* [Work item]: Give back exactly the lines that run from the beginning of the entries to the line containing "- by eexists.", both included, and nothing else.

######

Lemma collect_is_Ok d db c o :
  rank o.1 < d → deletable db o → is_Ok (collect d db c o).
Proof.
  revert c o. induction d as [|d IH]; intros c o Hd Hsafe; [lia|].
  rewrite collect_S. apply foldM_is_Ok. intros c' f _. unfold collect_field.
  case_decide as Hto; [|by eexists]. case_decide as Hnil; [by eexists|].
  destruct (on_delete f) eqn:Hpol.
  - apply foldM_is_Ok. intros c'' s Hs%elem_of_related_objects. apply IH.
    + simpl. pose proof (rank_edge f). rewrite Hto in *. lia.
    + intros x Hx. apply Hsafe. by eapply reach_edge.
  - destruct (related_objects db f o.2) as [|i l] eqn:E; [done|].
    destruct (Hsafe o (reach_refl _ _)). exists f, i. repeat split; [done..|].
    apply elem_of_related_objects. rewrite E. left.
  - by eexists.
Qed.

Lemma collect_protected d db c o x :
  rank o.1 < d → reach db o x → protected db x →
  collect d db c o = Raise ProtectedError.
Proof.
  intros Hd Hx Hp. destruct (collect d db c o) as [c'|e] eqn:E.
  - apply collect_spec in E as [_ Hsafe]. by destruct (Hsafe x Hx).
  - by rewrite (collect_Raise _ _ _ _ _ Hd E).
Qed.

(** ** Deletion *)

Lemma delete_inv db o db' :
  delete db o = Ok db' →
  ∃ c, db' = purge c db ∧ deletable db o ∧
       (∀ x, x ∈ data c ↔ reach db o x) ∧
       (∀ u, u ∈ field_updates c ↔ reach_nulled db o u).
Proof.
  unfold delete. intros (c & Hc & [= <-])%bind_Ok. exists c.
  apply collect_spec in Hc as [[Hd Hu] Hsafe]. repeat split; [done|..].
  - intros Hx. apply Hd in Hx as [[]%not_elem_of_empty|?]. done.
  - intros Hx. apply Hd. by right.
  - intros Hx. apply Hu in Hx as [[]%not_elem_of_empty|?]. done.
  - intros Hx. apply Hu. by right.
Qed.

Lemma delete_is_Ok db o : deletable db o → is_Ok (delete db o).
Proof.
  intros Hsafe. unfold delete.
  destruct (collect_is_Ok recursion_limit db empty_collector o
              (rank_limit _) Hsafe) as [c ->].
  by eexists.
Qed.

Lemma delete_protected db o x :
  reach db o x → protected db x → delete db o = Raise ProtectedError.
Proof.
  intros Hx Hp. unfold delete.
  by rewrite (collect_protected _ db empty_collector o x (rank_limit _) Hx Hp).
Qed.

Lemma delete_Raise db o e : delete db o = Raise e → e = ProtectedError.
Proof.
  unfold delete.
  destruct (collect recursion_limit db empty_collector o) as [c|e'] eqn:E;
    [done|].
  intros [= <-]. eapply collect_Raise; [apply rank_limit|exact E].
Qed.

(** ** The tables after a deletion *)

Lemma keep_lookup {A} c m (t : gmap positive A) i :
  keep c m t !! i = if decide ((m, i) ∈ data c) then None else t !! i.
Proof.
  unfold keep. case_decide as H.
  - apply map_lookup_filter_None. right. intros r _ Hn. simpl in Hn. done.
  - destruct (t !! i) as [r|] eqn:E.
    + apply map_lookup_filter_Some. done.
    + apply map_lookup_filter_None. by left.
Qed.

Lemma null_where_lookup {A} c f (clear : A → A) (t : gmap positive A) i :
  null_where c f clear t !! i =
  (λ r, if decide ((f, i) ∈ field_updates c) then clear r else r) <$> t !! i.
Proof.
  unfold null_where. rewrite map_lookup_imap. by destruct (t !! i).
Qed.

Lemma fk_column_purge c db f i :
  (∀ u, u ∈ field_updates c → on_delete u.1 = SET_NULL) →
  fk_column (purge c db) f !! i = column_after c db f i.
Proof.
  intros Hupd. unfold column_after.
  destruct f; simpl; rewrite !lookup_fmap, keep_lookup;
    rewrite ?null_where_lookup, ?lookup_fmap;
    repeat case_decide; try done;
    try (match goal with H : _ ∈ field_updates c |- _ =>
           by apply Hupd in H end);
    match goal with |- context [?t !! i] => by destruct (t !! i) end.
Qed.

(** ** The schema: who references whom *)

Lemma lookup_fmap_Some_Some {A} (g : A → option positive)
    (t : gmap positive A) i p :
  (g <$> t) !! i = Some (Some p) ↔ ∃ r, t !! i = Some r ∧ g r = Some p.
Proof.
  rewrite lookup_fmap. destruct (t !! i) as [r|]; simpl; split.
  - intros [= H]. eauto.
  - intros (r' & [= <-] & H). congruence.
  - done.
  - by intros (r' & ? & _).
Qed.

Lemma references_Translation_talk db i t :
  references db Translation_talk i t ↔
  ∃ r, translations db !! i = Some r ∧ Translation.talk r = t.
Proof.
  unfold references. simpl. rewrite lookup_fmap_Some_Some.
  split; intros (r & ? & ?); exists r; split; congruence.
Qed.

Lemma references_Translation_author db i u :
  references db Translation_author i u ↔
  ∃ r, translations db !! i = Some r ∧ Translation.author r = Some u.
Proof. unfold references. simpl. apply lookup_fmap_Some_Some. Qed.

Lemma references_Shift_talk db i t :
  references db Shift_talk i t ↔
  ∃ r, shifts db !! i = Some r ∧ Shift.talk r = t.
Proof.
  unfold references. simpl. rewrite lookup_fmap_Some_Some.
  split; intros (r & ? & ?); exists r; split; congruence.
Qed.

Lemma references_ShiftAssignment_shift db i s :
  references db ShiftAssignment_shift i s ↔
  ∃ r, shiftassignments db !! i = Some r ∧ ShiftAssignment.shift r = s.
Proof.
  unfold references. simpl. rewrite lookup_fmap_Some_Some.
  split; intros (r & ? & ?); exists r; split; congruence.
Qed.

Lemma references_ShiftAssignment_user db i u :
  references db ShiftAssignment_user i u ↔
  ∃ r, shiftassignments db !! i = Some r ∧ ShiftAssignment.user r = u.
Proof.
  unfold references. simpl. rewrite lookup_fmap_Some_Some.
  split; intros (r & ? & ?); exists r; split; congruence.
Qed.

Lemma references_Translator_user db i u :
  references db Translator_user i u ↔
  ∃ r, translators db !! i = Some r ∧ Translator.user r = u.
Proof.
  unfold references. simpl. rewrite lookup_fmap_Some_Some.
  split; intros (r & ? & ?); exists r; split; congruence.
Qed.

Lemma references_TranslatorSpeaks_user db i u :
  references db TranslatorSpeaks_user i u ↔
  ∃ r, translatorspeaks db !! i = Some r ∧ TranslatorSpeaks.user r = u.
Proof.
  unfold references. simpl. rewrite lookup_fmap_Some_Some.
  split; intros (r & ? & ?); exists r; split; congruence.
Qed.

Lemma references_Room_conference db i c :
  references db Room_conference i c ↔
  ∃ r, rooms db !! i = Some r ∧ Room.conference r = c.
Proof.
  unfold references. simpl. rewrite lookup_fmap_Some_Some.
  split; intros (r & ? & ?); exists r; split; congruence.
Qed.

Lemma references_Talk_conference db i c :
  references db Talk_conference i c ↔
  ∃ r, talks db !! i = Some r ∧ Talk.conference r = c.
Proof.
  unfold references. simpl. rewrite lookup_fmap_Some_Some.
  split; intros (r & ? & ?); exists r; split; congruence.
Qed.

Lemma references_Talk_room db i c :
  references db Talk_room i c ↔
  ∃ r, talks db !! i = Some r ∧ Talk.room r = c.
Proof.
  unfold references. simpl. rewrite lookup_fmap_Some_Some.
  split; intros (r & ? & ?); exists r; split; congruence.
Qed.

Lemma references_Booth_room db i c :
  references db Booth_room i c ↔
  ∃ r, booths db !! i = Some r ∧ Booth.room r = c.
Proof.
  unfold references. simpl. rewrite lookup_fmap_Some_Some.
  split; intros (r & ? & ?); exists r; split; congruence.
Qed.

(** A model that no cascading field points to takes nothing along. *)
Lemma reach_no_cascade db o x :
  (∀ f, fk_to f = o.1 → on_delete f ≠ CASCADE) →
  reach db o x ↔ x = o.
Proof.
  intros Hno. rewrite reach_inv. split; [|by left].
  intros [?|(f & Hto & Hpol & _)]; [done|]. by destruct (Hno f).
Qed.

Lemma reach_ShiftAssignment db a x :
  reach db (MShiftAssignment, a) x ↔ x = (MShiftAssignment, a).
Proof. apply reach_no_cascade. by intros []. Qed.

Lemma reach_Translation db a x :
  reach db (MTranslation, a) x ↔ x = (MTranslation, a).
Proof. apply reach_no_cascade. by intros []. Qed.

Lemma reach_Translator db a x :
  reach db (MTranslator, a) x ↔ x = (MTranslator, a).
Proof. apply reach_no_cascade. by intros []. Qed.

Lemma reach_TranslatorSpeaks db a x :
  reach db (MTranslatorSpeaks, a) x ↔ x = (MTranslatorSpeaks, a).
Proof. apply reach_no_cascade. by intros []. Qed.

######

* [Completed task]:
Lemma collect_is_Ok d db c o :
  rank o.1 < d → deletable db o → is_Ok (collect d db c o).
Proof.
  revert c o. induction d as [|d IH]; intros c o Hd Hsafe; [lia|].
  rewrite collect_S. apply foldM_is_Ok. intros c' f _. unfold collect_field.
  case_decide as Hto; [|by eexists]. case_decide as Hnil; [by eexists|].
  destruct (on_delete f) eqn:Hpol.
  - apply foldM_is_Ok. intros c'' s Hs%elem_of_related_objects. apply IH.
    + simpl. pose proof (rank_edge f). rewrite Hto in *. lia.
    + intros x Hx. apply Hsafe. by eapply reach_edge.
  - destruct (related_objects db f o.2) as [|i l] eqn:E; [done|].
    destruct (Hsafe o (reach_refl _ _)). exists f, i. repeat split; [done..|].
    apply elem_of_related_objects. rewrite E. left.
  - by eexists.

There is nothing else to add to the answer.